In vielen Fällen von LED-Verfärbungsausfällen ist der Anteil der Ausfälle, die durch Verfärbung oder Korrosion der Halterung verursacht werden, am höchsten. Daher sollten LED- oder Ständerhersteller einige Maßnahmen ergreifen, um Produktausfälle zu verhindern:
1. Wählen Sie eine gute Qualität und Korrosionsbeständigkeit des Trägersubstrats.
2. Nehmen Sie geeignete Bedingungen für den Beschichtungsprozess vor, um die Bildung feiner Körnchen, eine dichte Struktur der Beschichtung und eine gleichmäßige Beschichtungsdicke sicherzustellen und die Schutzanforderungen zu erfüllen.

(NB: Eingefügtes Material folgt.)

(** * Plane_nd: least-squares fit of an n-dimensional plane

    A shallow embedding of [Plane_nd.py].  The class stores a sample set
    (independent vectors [ivals], dependent values [dvals]) and fits
    [f(x) = c0 + c1*x1 + ... + cd*xd] with scipy's [leastsq].

    Scalars are IEEE binary64 numbers (numpy's float64), modelled by Rocq's
    primitive floats.  One-dimensional arrays are lists, two-dimensional
    arrays are lists of rows.  Methods run in a state-and-exception monad
    over the object and the standard output, so that what a call reads,
    writes and raises is explicit. *)

From Stdlib Require Import String.
From Stdlib Require Import List ZArith Lia Bool.
From Stdlib Require Import FunctionalExtensionality.
From Stdlib Require Import Floats.
From Stdlib Require Uint63.
Import ListNotations.

Set Warnings "-inexact-float".

(* ================================================================== *)
(** * Python results and the numpy operations the class uses            *)
(* ================================================================== *)

(** The exceptions that can escape the methods: numpy's shape and
    empty-sequence errors ([ValueError]), an index out of bounds
    ([IndexError]), and scipy's improper-input error ([TypeError]). *)
Inductive exn : Type := ValueError | IndexError | TypeError.
Lemma Quo_pow2_exact z x a c py :
  prec z = 128 -> dyadic_form x a c -> a <> 0 -> Z.abs a < 2 ^ 128 ->
  prec (BigFloat.Quo z x (mkFloat py (2 ^ 64) 0)) = 128 /\
  dyadic_form (BigFloat.Quo z x (mkFloat py (2 ^ 64) 0)) a (c - 64).
Proof.
  intros Hz (j & Hj & Mx & Ex) Ha Hb.
  unfold BigFloat.Quo, BigFloat.op_prec, BigFloat.quo_sticky. rewrite Hz.
  cbn [Z.eqb mant expo]. rewrite Mx, Ex.
  assert (H2 : 0 < 2 ^ j) by (apply Z.pow_pos_nonneg; lia).
  replace (a * 2 ^ j =? 0) with false by (symmetry; apply Z.eqb_neq; nia).
  change (2 ^ 64 =? 0) with false. cbn [orb].
  rewrite bitlen_shift by lia. change (BigFloat.bitlen (2 ^ 64)) with 65.
  pose proof Hb as Hb'. apply bitlen_le_iff in Hb'; [|lia].
  set (k := Z.max 0 (128 + 2 + 65 - (BigFloat.bitlen a + j))).
  assert (Hk : 64 <= j + k /\ 0 <= k) by (unfold k; lia).
  clearbody k.
  rewrite Z.shiftl_mul_pow2, Z.abs_mul, (Z.abs_eq (2 ^ j)), (Z.abs_eq (2 ^ 64)) by lia.
  replace (Z.abs a * 2 ^ j * 2 ^ k) with (Z.abs a * 2 ^ (j + k - 64) * 2 ^ 64).
  2:{ rewrite <- !Z.mul_assoc, <- !Z.pow_add_r by lia. do 2 f_equal. lia. }
  rewrite Z.mod_mul, Z.div_mul by lia. cbn [Z.eqb].
  rewrite Z.sgn_mul, (Z.sgn_pos (2 ^ j)), (Z.sgn_pos (2 ^ 64)), !Z.mul_1_r, Z.add_0_r
    by lia.
  replace (Z.sgn a * (2 * (Z.abs a * 2 ^ (j + k - 64))))
    with (a * 2 ^ (j + k - 63)).
  2:{ replace (j + k - 63) with (1 + (j + k - 64)) by lia.
      rewrite Z.pow_add_r by lia. change (2 ^ 1) with 2.
      rewrite <- (Z.abs_sgn a) at 1. ring. }
  replace (c - j - 0 - k - 1) with (c - 64 - (j + k - 63)) by lia.
  apply make_exact; lia.
Qed.

Lemma seed_value_form u :
  0 < u < 2 ^ 64 ->
  prec (seed_value u seed_denom) = 128 /\
  dyadic_form (seed_value u seed_denom) (u * 40 - 20 * 2 ^ 64) (-64).
Proof.
  intros Hu. unfold seed_value. cbv zeta.
  assert (H0 : prec (BigFloat.SetUint64 BigFloat.zero u) = 64 /\
               dyadic_form (BigFloat.SetUint64 BigFloat.zero u) u 0).
  { unfold BigFloat.SetUint64. cbn [prec BigFloat.zero Z.eqb].
    replace (u, 0) with (u * 2 ^ 0, 0 - 0) by (f_equal; lia).
    apply make_exact; lia. }
  destruct H0 as [_ (j0 & Hj0 & M0 & E0)].
  set (f0 := BigFloat.SetUint64 BigFloat.zero u) in *.
  assert (H1 : prec (BigFloat.SetPrec f0 128) = 128 /\
               dyadic_form (BigFloat.SetPrec f0 128) u 0).
  { unfold BigFloat.SetPrec. rewrite M0, E0. apply make_exact; lia. }
  destruct H1 as [P1 F1]. set (f1 := BigFloat.SetPrec f0 128) in *.
  change seed_denom with (mkFloat 128 (2 ^ 64) 0).
  destruct (Quo_pow2_exact f1 f1 u 0 128 P1 F1) as [P2 F2]; [lia|lia|].
  set (f2 := BigFloat.Quo f1 f1 _) in *.
  assert (F40 : dyadic_form (F64.lit 40 1) 40 0) by (exists 47; done).
  assert (F20 : dyadic_form (F64.lit 20 1) 20 0) by (exists 48; done).
  destruct (Mul_exact f2 f2 (F64.lit 40 1) u (0 - 64) 40 0 P2 F2 F40) as [P3 F3];
    [lia|].
  set (f3 := BigFloat.Mul f2 f2 _) in *.
  destruct (Sub_exact f3 f3 (F64.lit 20 1) (u * 40) (0 - 64 + 0) 20 0 P3 F3 F20)
    as [P4 F4].
  { change (Z.min (0 - 64 + 0) 0) with (-64). change (0 - 64 + 0 - -64) with 0.
    change (0 - -64) with 64. lia. }
  split; [done|].
  change (Z.min (0 - 64 + 0) 0) with (-64) in F4.
  change (0 - 64 + 0 - -64) with 0 in F4. change (0 - -64) with 64 in F4.
  by rewrite Z.pow_0_r, Z.mul_1_r in F4.
Qed.

Lemma Fval_form x a :
  dyadic_form x a (-64) -> (Fval x == Qmake a 18446744073709551616)%Q.
Proof.
  intros (j & Hj & M & E). unfold Fval. rewrite M, E.
  replace (0 <=? -64 - j) with false by (symmetry; apply Z.leb_gt; lia).
  unfold Qeq. cbn [Qnum Qden].
  assert (H2 : 0 < 2 ^ (- (-64 - j))) by (apply Z.pow_pos_nonneg; lia).
  rewrite Z2Pos.id by done.
  replace (- (-64 - j)) with (64 + j) by lia. rewrite Z.pow_add_r by lia.
  change (Z.pos 18446744073709551616) with (2 ^ 64). ring.
Qed.
(** * c3vqg: the IQ question-generation model and its evaluation harness

    A shallow embedding of [src/models/iq.py] (class [IQ]) and
    [src/evaluate.py] (function [evaluate] and the script entry block),
    together with the properties of the variational encode step, the
    decoder bridge, the prediction path and the harness.

    Conventions.
    - A [torch.float32] scalar is an IEEE-754 binary32 value, modelled by
      the Standard Library's [spec_float] at precision 24 and maximal
      exponent 128.  NaN, the infinities and the signed zeros are values.
    - A tensor is a shape, the row-major list of its elements and its
      [requires_grad] flag.
    - Python exceptions are values of [exn]; a call that may raise returns
      a [result].
    - The process-wide mutable state (the availability of CUDA, the
      autograd mode, the torch generator and the generator of Python's
      [random] module) is a [world], passed explicitly. *)

From Stdlib Require Import ZArith QArith Lia Bool Ascii String.
From Stdlib Require Import Floats.SpecFloat.
From stdpp Require Import base option list strings gmap.

#[local] Open Scope Z_scope.

(** ** IEEE binary32 arithmetic *)

Module F32.

Definition prec : Z := 24.
Definition emax : Z := 128.

Definition f32 : Type := spec_float.

Definition mul : f32 -> f32 -> f32 := SFmul prec emax.
Definition add : f32 -> f32 -> f32 := SFadd prec emax.
Definition div : f32 -> f32 -> f32 := SFdiv prec emax.
Definition abs : f32 -> f32 := SFabs.
Definition sub : f32 -> f32 -> f32 := SFsub prec emax.
Definition ltb : f32 -> f32 -> bool := SFltb.
Definition leb : f32 -> f32 -> bool := SFleb.

(** The float nearest to an integer (Python int and float literals that
    are whole numbers are converted this way). *)
Definition of_Z (z : Z) : f32 := binary_normalize prec emax z 0 false.
#[global] Arguments of_Z : simpl never.

Definition zero : f32 := S754_zero false.
Definition one : f32 := Eval cbv in of_Z 1.
Definition half : f32 := Eval cbv in div (of_Z 1) (of_Z 2).
(** [1e-8] rounded to binary32. *)
Definition tiny : f32 := Eval cbv in div (of_Z 1) (of_Z 100000000).
(** The largest finite binary32 value, 3.4028235e38. *)
Definition max_float : f32 := Eval cbv in SFmax_float prec emax.

Definition is_nan (x : f32) : bool :=
  match x with S754_nan => true | _ => false end.

(** What [torch.isfinite] tests: neither NaN nor an infinity. *)
Definition is_finite (x : f32) : bool :=
  match x with S754_nan | S754_infinity _ => false | _ => true end.

Definition is_zero (x : f32) : bool :=
  match x with S754_zero _ => true | _ => false end.

(** Strictly positive, [+Inf] included: the test [x > 0]. *)
Definition is_pos (x : f32) : bool := ltb zero x.

(** [x.clamp(min=lo, max=hi)] on one element.  As in ATen's kernel a NaN
    element is returned as it is; any other element is compared with the
    two bounds. *)
Definition clamp (lo hi x : f32) : f32 :=
  if is_nan x then x
  else if ltb x lo then lo
  else if ltb hi x then hi
  else x.
Definition match_number (s : string) : result (value * string) :=
  let (negative, s1) :=
    match s with
    | String c r => if is_char "-" c then (true, r) else (false, s)
    | "" => (false, s)
    end in
  match int_part s1 with
  | None => raise JSONDecodeError
  | Some (ds, rest) =>
      if float_follows rest then raise Unsupported
      else
        match NilEmpty.uint_of_string ds with
        | Some u =>
            ret (VInt (if negative then Z.of_int (Neg u) else Z.of_int (Pos u)), rest)
        | None => raise JSONDecodeError
        end
  end.

Fixpoint strip_prefix (p s : string) : option string :=
  match p, s with
  | "", _ => Some s
  | String a p', String b s' => if Ascii.eqb a b then strip_prefix p' s' else None
  | String _ _, "" => None
  end.

(** The scalars other than strings: the three names, the [float] names,
    the numbers. *)
Definition scan_scalar (s : string) : result (value * string) :=
  match strip_prefix "null" s with
  | Some r => ret (VNone, r)
  | None =>
  match strip_prefix "true" s with
  | Some r => ret (VBool true, r)
  | None =>
  match strip_prefix "false" s with
  | Some r => ret (VBool false, r)
  | None =>
  match strip_prefix "NaN" s, strip_prefix "Infinity" s, strip_prefix "-Infinity" s with
  | None, None, None => match_number s
  | _, _, _ => raise Unsupported
  end end end end.

(** [scan_once], with the loops of [JSONArray] and [JSONObject].  The text
    is consumed from the left; [fuel] bounds the calls, and the fuel
    [loads] gives is never used up ([loads_no_recursion_error]).

    [parse_elements] starts at an item of an array and [parse_members]
    after the opening quote of a key; both carry what has been read so
    far.  An object is built with [dict_set], so that of two members with
    one key the second gives the value and the first the place. *)
Fixpoint scan_once (fuel : nat) (s : string) {struct fuel} : result (value * string) :=
  match fuel with
  | O => raise RecursionError
  | S f =>
      match s with
      | "" => raise JSONDecodeError
      | String c r =>
          if is_char DQUOTE c then
            match scanstring r with
            | inl e => inl e
            | inr (t, r1) => ret (VStr t, r1)
            end
          else if is_char "{" c then
            match skip_ws r with
            | String c1 r1 =>
                if is_char "}" c1 then ret (VDict [], r1)
                else if is_char DQUOTE c1 then parse_members f r1 []
                else raise JSONDecodeError
            | "" => raise JSONDecodeError
            end
          else if is_char "[" c then
            match skip_ws r with
            | String c1 r1 =>
                if is_char "]" c1 then ret (VList [], r1)
                else parse_elements f (String c1 r1) []
            | "" => raise JSONDecodeError
            end
          else scan_scalar s
      end
  end
with parse_elements (fuel : nat) (s : string) (acc : list value) {struct fuel}
  : result (value * string) :=
  match fuel with
  | O => raise RecursionError
  | S f =>
      match scan_once f s with
      | inl e => inl e
      | inr (v, r) =>
          match skip_ws r with
          | String c r1 =>
              if is_char "]" c then ret (VList (acc ++ [v]), r1)
              else if is_char "," c then parse_elements f (skip_ws r1) (acc ++ [v])
              else raise JSONDecodeError
          | "" => raise JSONDecodeError
          end
      end
  end
with parse_members (fuel : nat) (s : string) (acc : dict) {struct fuel}
  : result (value * string) :=
  match fuel with
  | O => raise RecursionError
  | S f =>
      match scanstring s with
      | inl e => inl e
      | inr (k, r) =>
          match skip_ws r with
          | String c r1 =>
              if is_char ":" c then
                match scan_once f (skip_ws r1) with
                | inl e => inl e
                | inr (v, r2) =>
                    match skip_ws r2 with
                    | String c2 r3 =>
                        if is_char "}" c2 then ret (VDict (dict_set acc (KStr k) v), r3)
                        else if is_char "," c2 then
                          match skip_ws r3 with
                          | String c3 r4 =>
                              if is_char DQUOTE c3
                              then parse_members f r4 (dict_set acc (KStr k) v)
                              else raise JSONDecodeError
                          | "" => raise JSONDecodeError
                          end
                        else raise JSONDecodeError
                    | "" => raise JSONDecodeError
                    end
                end
              else raise JSONDecodeError
          | "" => raise JSONDecodeError
          end
      end
  end.
(** [verify] compares the stored signature with the recomputed one. *)
Lemma verify_true_iff (m : Message.t) :
  Message.verify m = true <->
  Message.signature m
  = createHmac_sha256_hex Message.secret
      (JSON.stringify (Message.signed_fields m)).
Proof. unfold Message.verify, Message.sign. apply String.eqb_eq. Qed.

Lemma verify_false_iff (m : Message.t) :
  Message.verify m = false <->
  Message.signature m
  <> createHmac_sha256_hex Message.secret
       (JSON.stringify (Message.signed_fields m)).
Proof. unfold Message.verify, Message.sign. apply String.eqb_neq. Qed.

(** JSON.stringify writes NaN as null: the two payloads sign alike. *)
Lemma NaN_signs_as_null (m : Message.t) :
  Message.payload m = JNum JsNum.NaN ->
  Message.sign (set_payload JNull m) = Message.sign m.
Proof.
  intro H. unfold Message.sign, Message.signed_fields, JSON.stringify.
  cbn. rewrite H. reflexivity.
Qed.

End Signature.
(** *** The loop computes the recursion over the pattern *)

Lemma scan_matcher sym fuel :
  ∀ rule d prev,
    strlen rule <= fuel ->
    scan fuel rule (strlen rule) sym (Cursor 0 d prev) =
      Return (matcher d prev rule sym).
Proof.
  induction fuel as [|fuel IH]; intros rule d prev Hf.
  - assert (strlen rule = 0) as H0 by lia.
    rewrite scan_past_end by (simpl; lia).
    by destruct (strlen_zero rule H0) as [-> | [rest ->]].
  - destruct rule as [|c rest]; [done|].
    cbn [matcher]. destruct (c =? zero) eqn:Ez.
    { apply eqb_true in Ez as ->. reflexivity. }
    apply eqb_false in Ez.
    rewrite strlen_cons in * by done.
    cbn [scan idx]. change (0 <? S (strlen rest))%nat with true. cbv iota.
    destruct (c =? "-") eqn:Edash.
    { apply eqb_true in Edash as ->.
      assert (∃ u, char_at (String "-" rest) 1 = Some u ∧
                   u = match rest with
                       | EmptyString => zero
                       | String u _ => u
                       end) as (u & Hu & Hdef).
      { rewrite char_at_cons by done. unfold char_at.
        destruct rest as [|u rest']; [eauto|]. cbn [strlen].
        destruct (u =? zero) eqn:E; [apply eqb_true in E as ->|]; eauto. }
      rewrite (iteration_range (String "-" rest) sym (Cursor 0 d prev) u
                 (char_at_head _ _ Ez) Hu).
      cbn [previous_symbol direct idx].
      rewrite range_loop_between.
      change (if false then up_to u alphabet_chars
              else between prev u alphabet_chars)
        with (between prev u alphabet_chars).
      change ("-" =? "^") with false. change ("-" =? ".") with false.
      cbv iota.
      destruct rest as [|u' rest']; subst u.
      - destruct (bool_decide _); [done|]. by destruct fuel.
      - destruct (bool_decide _); [done|].
        destruct (u' =? zero) eqn:Eu.
        + apply eqb_true in Eu as ->. by destruct fuel.
        + apply eqb_false in Eu.
          rewrite scan_cons by done.
          rewrite strlen_cons in * by done. rewrite scan_cons by done.
          apply IH. lia. }
    destruct (c =? "\") eqn:Eesc.
    { apply eqb_true in Eesc as ->.
      assert (∃ e, char_at (String "\" rest) 1 = Some e ∧
                   e = match rest with
                       | EmptyString => zero
                       | String e _ => e
                       end) as (e & He & Hdef).
      { rewrite char_at_cons by done. unfold char_at.
        destruct rest as [|e rest']; [eauto|]. cbn [strlen].
        destruct (e =? zero) eqn:E; [apply eqb_true in E as ->|]; eauto. }
      rewrite (iteration_escape (String "\" rest) sym (Cursor 0 d prev) e
                 (char_at_head _ _ Ez) He).
      cbn [previous_symbol direct idx].
      change ("\" =? "^") with false. change ("\" =? ".") with false.
      change ("\" =? "-") with false. cbv iota.
      destruct rest as [|e' rest']; subst e.
      - by destruct fuel.
      - destruct (escape_switch e' sym); [done|].
        destruct (e' =? zero) eqn:Ee.
        + apply eqb_true in Ee as ->. by destruct fuel.
        + apply eqb_false in Ee.
          rewrite scan_cons by done.
          rewrite strlen_cons in * by done. rewrite scan_cons by done.
          apply IH. lia. }
    unfold iteration, fetch. rewrite char_at_head by done.
    cbn [idx direct previous_symbol]. rewrite Edash, Eesc.
    destruct (c =? "^").
    { rewrite scan_cons by done. apply IH. lia. }
    destruct (c =? "."); [done|].
    destruct (c =? sym); [done|].
    rewrite scan_cons by done. apply IH. lia.
Qed.

Ltac to_matcher :=
  unfold checkSymbol; cbv zeta; rewrite !scan_matcher by reflexivity.

(** X1: the loop over [idx] of [checkSymbol] computes the recursion [matcher]
    over the pattern, started with [direct = true] and
    [previous_symbol = 0]. *)
Theorem checkSymbol_matcher rule sym :
  checkSymbol rule sym = Return (matcher true zero rule sym).
Proof. unfold checkSymbol. by apply scan_matcher. Qed.


(** *** Range segments *)

Lemma elem_of_from_first x (l : list ascii) sym :
  sym ∈ from_first x l ↔
    ∃ i j, i <= j ∧ l !! i = Some x ∧ l !! j = Some sym.
Proof.
  induction l as [|a l IH]; cbn [from_first].
  - split; [by intros ?%elem_of_nil | by intros (i & j & _ & ? & _)].
  - destruct (a =? x) eqn:E.
    + apply eqb_true in E as ->. split.
      * intros (j & Hj)%list_elem_of_lookup_1. exists 0, j.
        split; [lia | done].
      * intros (_ & j & _ & _ & Hj). by eapply list_elem_of_lookup_2.
    + apply eqb_false in E. rewrite IH. split.
      * intros (i & j & Hij & Hi & Hj). exists (S i), (S j).
        split; [lia | done].
      * intros (i & j & Hij & Hi & Hj).
        destruct i as [|i]; [cbn in Hi; congruence|].
        destruct j as [|j]; [lia|]. exists i, j. split; [lia | done].
Qed.

Lemma lookup_up_to x (l : list ascii) j a :
  up_to x l !! j = Some a ↔
    l !! j = Some a ∧ ∀ k, k < j -> l !! k <> Some x.
Proof.
  revert j. induction l as [|b l IH]; intros j; cbn [up_to].
  - split; [done | by intros [? _]].
  - destruct (b =? x) eqn:E.
    + apply eqb_true in E as ->. destruct j as [|j]; cbn.
      * split; [intros ?; split; [done | lia] | by intros [? _]].
      * split; [done|]. intros [_ Hk]. by destruct (Hk 0); [lia|].
    + apply eqb_false in E. destruct j as [|j]; cbn.
      * split; [intros ?; split; [done | lia] | by intros [? _]].
      * rewrite IH. split; intros [Hj Hk]; (split; [done|]).
        -- intros [|k] Hlt; cbn; [congruence | apply Hk; lia].
        -- intros k Hlt. apply (Hk (S k)). lia.
Qed.

Lemma elem_of_between lower upper (l : list ascii) sym :
  sym ∈ between lower upper l ↔
    ∃ i j, i <= j ∧ l !! i = Some lower ∧ l !! j = Some sym ∧
           ∀ k, k < j -> l !! k <> Some upper.
Proof.
  unfold between. rewrite elem_of_from_first. split.
  - intros (i & j & Hij & Hi & Hj).
    apply lookup_up_to in Hi as [Hi _]. apply lookup_up_to in Hj as [Hj Hk].
    by exists i, j.
  - intros (i & j & Hij & Hi & Hj & Hk). exists i, j.
    split; [done|]. split; apply lookup_up_to; (split; [done|]).
    + intros k Hlt. apply Hk. lia.
    + done.
Qed.

Lemma between_absent_lower lower upper (l : list ascii) :
  lower ∉ l -> between lower upper l = [].
Proof.
  intros Hl. apply elem_of_nil_inv. intros sym Hin.
  apply elem_of_between in Hin as (i & j & _ & Hi & _).
  apply Hl. by eapply list_elem_of_lookup_2.
Qed.

(** X2: at a range segment [X-Y] (the loop is at a '-', X is
    [previous_symbol], Y the character behind the '-') the call returns
    [direct] exactly when the symbol stands in the alphabet at a position
    that is not before a position of X and not behind the first position
    of Y; otherwise the loop goes on behind Y.  Positions are those of the
    alphabet string, not character codes. *)
Theorem range_segment_positions rule sym st upper :
  char_at rule (idx st) = Some "-" ->
  char_at rule (S (idx st)) = Some upper ->
  (iteration rule sym st = Stop (Return (direct st)) ∨
   iteration rule sym st = Next (Cursor (S (S (idx st))) (direct st) upper)) ∧
  (iteration rule sym st = Stop (Return (direct st)) ↔
   ∃ i j, i <= j ∧
     alphabet_chars !! i = Some (previous_symbol st) ∧
     alphabet_chars !! j = Some sym ∧
     ∀ k, k < j -> alphabet_chars !! k <> Some upper).
Proof.
  intros Hdash Hupper.
  rewrite (iteration_range _ _ _ _ Hdash Hupper), range_loop_between.
  rewrite <- elem_of_between.
  change (if false then up_to upper alphabet_chars
          else between (previous_symbol st) upper alphabet_chars)
    with (between (previous_symbol st) upper alphabet_chars).
  case_bool_decide; split; auto; split; done.
Qed.
(** C8: on a stack of at least one frame in which no foreground object
    is visible, the postprocessing returns without an error: the retained
    list is empty, [num_instances] is 0, the list of per-instance metadata
    is empty, and the rewritten segmentation has the frames and pixels of
    the input with every pixel at the background index 0. *)
Theorem postprocess_nothing_visible `{Collaborators} (seg : Segmentation)
    (s : Scene) :
  seg <> [] -> List.NoDup (assets s) ->
  (forall i r frame,
     assets s !! i = Some r -> In r (foreground_assets s) -> In frame seg ->
     count_pixels (S i) frame = 0%nat) ->
  exists out,
    postprocess seg s = Ok out /\
    visible_foreground_assets out = [] /\
    num_instances (scene out) = Some 0%nat /\
    instances out = [] /\
    segmentation out = List.map (List.map (fun _ => 0%nat)) seg /\
    (forall label, remap (assets s) (visible_foreground_assets out) label
                   = 0%nat).
Proof.
  intros Hseg Hnd Hunseen.
  destruct (postprocess_returns seg s Hseg Hnd)
    as (out & Hrun & Hvisible & Hsegm & Hnum & Hinst).
  assert (visible_foreground_assets out = []) as Hnone.
  { rewrite Hvisible, filter_none; [reflexivity|].
    intros r Hfg. apply Nat.ltb_ge.
    destruct (Nat.eq_dec (total seg s r) 0) as [->|Hpos]; [lia|].
    exfalso. assert (0 < total seg s r)%nat as Hlt by lia.
    apply asum_positive in Hlt as (c & Hc & Hne).
    pose proof Hfg as Hin. apply in_foreground_assets in Hin as [Hin _].
    apply list_elem_of_In, list_elem_of_lookup in Hin as [i Hi].
    rewrite (counts_at seg s i r Hnd Hi) in Hc.
    apply in_map_iff in Hc as (frame & <- & Hframe).
    apply Hne. exact (Hunseen i r frame Hi Hfg Hframe). }
  exists out. rewrite Hnone in *.
  split; [exact Hrun|]. split; [reflexivity|]. split; [exact Hnum|].
  split; [destruct (instances out); [reflexivity|discriminate]|].
  split.
  - rewrite Hsegm. unfold adjust_segmentation_idxs.
    apply map_ext. intros frame. apply map_ext. intros label.
    apply remap_nothing_retained.
  - intros label. apply remap_nothing_retained.
Qed.

Lemma postprocess_nothing_visible_witness :
  empty_frames <> [] /\ List.NoDup (assets three_objects) /\
  exists out,
    @postprocess reference_collaborators empty_frames three_objects = Ok out /\
    visible_foreground_assets out = [] /\
    num_instances (scene out) = Some 0%nat /\
    instances out = [] /\
    segmentation out = empty_frames.
Proof.
  assert (empty_frames <> []) as Hseg by discriminate.
  assert (List.NoDup (assets three_objects)) as Hnd.
  { cbn [assets three_objects]. repeat constructor; simpl; lia. }
  split; [exact Hseg|]. split; [exact Hnd|].
  destruct (@postprocess_nothing_visible reference_collaborators empty_frames
              three_objects Hseg Hnd)
    as (out & Hrun & Hvisible & Hnum & Hinst & Hsegm & _).
  { intros i r frame _ _ [<-|[<-|[]]]; reflexivity. }
  exists out. repeat (split; [assumption|]). rewrite Hsegm. reflexivity.
Defined.

(* ===================================================================== *)
(** ** The object of the gso script *)
(* ===================================================================== *)

Section Gso_render.
Context `{Collaborators}.

End Gso_render.



(* ===================================================================== *)
(** ** Further properties: the geometry of the camera paths *)
(* ===================================================================== *)

Lemma norm2_xyz_curr (th ph radius : R) :
  norm2 (xyz_curr th ph radius) = (radius * radius)%R.
Proof.
  unfold norm2, xyz_curr, vscale, direction, vx, vy, vz. cbn [fst snd].
  pose proof (sin2_cos2 th) as Hth. pose proof (sin2_cos2 ph) as Hph.
  unfold Rsqr in Hth, Hph.
  replace (cos th * sin ph * radius * (cos th * sin ph * radius)
           + sin th * sin ph * radius * (sin th * sin ph * radius)
           + cos ph * radius * (cos ph * radius))%R
    with (radius * radius
          * ((sin th * sin th + cos th * cos th) * (sin ph * sin ph)
             + cos ph * cos ph))%R by ring.
  rewrite Hth. replace (1 * (sin ph * sin ph) + cos ph * cos ph)%R
    with (sin ph * sin ph + cos ph * cos ph)%R by ring.
  rewrite Hph. ring.
Qed.

Lemma xyz_curr_full_turn (th ph radius : R) :
  xyz_curr (th + 2 * PI) ph radius = xyz_curr th ph radius.
Proof.
  unfold xyz_curr, direction.
  rewrite cos_plus, sin_plus, cos_2PI, sin_2PI.
  repeat f_equal; ring.
Qed.

Section Orbit_reads.
Context `{Collaborators}.

(** What the renderer reads at a frame of the padded range after a
    linear orbit. *)
Lemma linear_orbit_reads (F : Flags) (theta phi radius : R) (c : Camera.t) :
  num_frames F <> 0%Z ->
  exists c',
    linear_orbit F theta phi radius c = Ok c' /\
    forall f, (frame_start F - 1 <= f <= frame_end F + 1)%Z ->
      let p := xyz_curr (orbit_azimuth F theta f) phi radius in
      keyframe_at "position" f c' = Some (VVec3 p) /\
      keyframe_at "quaternion" f c'
      = Some (VQuat (look_at_quaternion p (0, 0, 0)%R)).
Proof.
  intros Hn.
  destruct (linear_orbit_log F theta phi radius c Hn) as (c' & Hrun & Hlog).
  exists c'. split; [exact Hrun|]. intros f Hf p.
  assert (In (f, p) (List.map (fun f => (f, xyz_curr (orbit_azimuth F theta f)
                                                     phi radius))
                              (padded_range F))) as Hin.
  { apply in_map_iff. exists f. split; [reflexivity|].
    apply in_padded_range. exact Hf. }
  rewrite !keyframe_at_filter, Hlog. split.
  - rewrite (filter_pose_log_position f p); [reflexivity| |exact Hin].
    rewrite map_fst_graph. apply NoDup_range.
  - rewrite (filter_pose_log_quaternion f p); [reflexivity| |exact Hin].
    rewrite map_fst_graph. apply NoDup_range.
Qed.
End Orbit_reads.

3. Für die Halterung mit Silberoberflächenbeschichtung wird ein wirksames Silberschutzverfahren ausgewählt, um die Anti-Verfärbungsfähigkeit der Silberhalterung zu verbessern.
4. Im Prozess der LED-Produktion und -Montage sollte das Eindringen von Fremdverschmutzung oder korrosiven Substanzen verhindert werden, um sicherzustellen, dass die LED-Verpackung dicht ist, und um die Möglichkeit verschiedener Korrosionen zu verringern, die durch das Eindringen von Wasserdampf und Sauerstoff in die LED verursacht werden Umfeld.
1. Wählen Sie eine gute Qualität und Korrosionsbeständigkeit des Trägersubstrats.
2. Nehmen Sie geeignete Bedingungen für den Beschichtungsprozess vor, um die Bildung feiner Körnchen, eine dichte Struktur der Beschichtung und eine gleichmäßige Beschichtungsdicke sicherzustellen und die Schutzanforderungen zu erfüllen.
3. Für die Halterung mit Silberoberflächenbeschichtung wird ein wirksames Silberschutzverfahren ausgewählt, um die Anti-Verfärbungsfähigkeit der Silberhalterung zu verbessern.
4. Im Prozess der LED-Produktion und -Montage sollte das Eindringen von Fremdverschmutzung oder korrosiven Substanzen verhindert werden, um sicherzustellen, dass die LED-Verpackung dicht ist, und um die Möglichkeit verschiedener Korrosionen zu verringern, die durch das Eindringen von Wasserdampf und Sauerstoff in die LED verursacht werden Umfeld.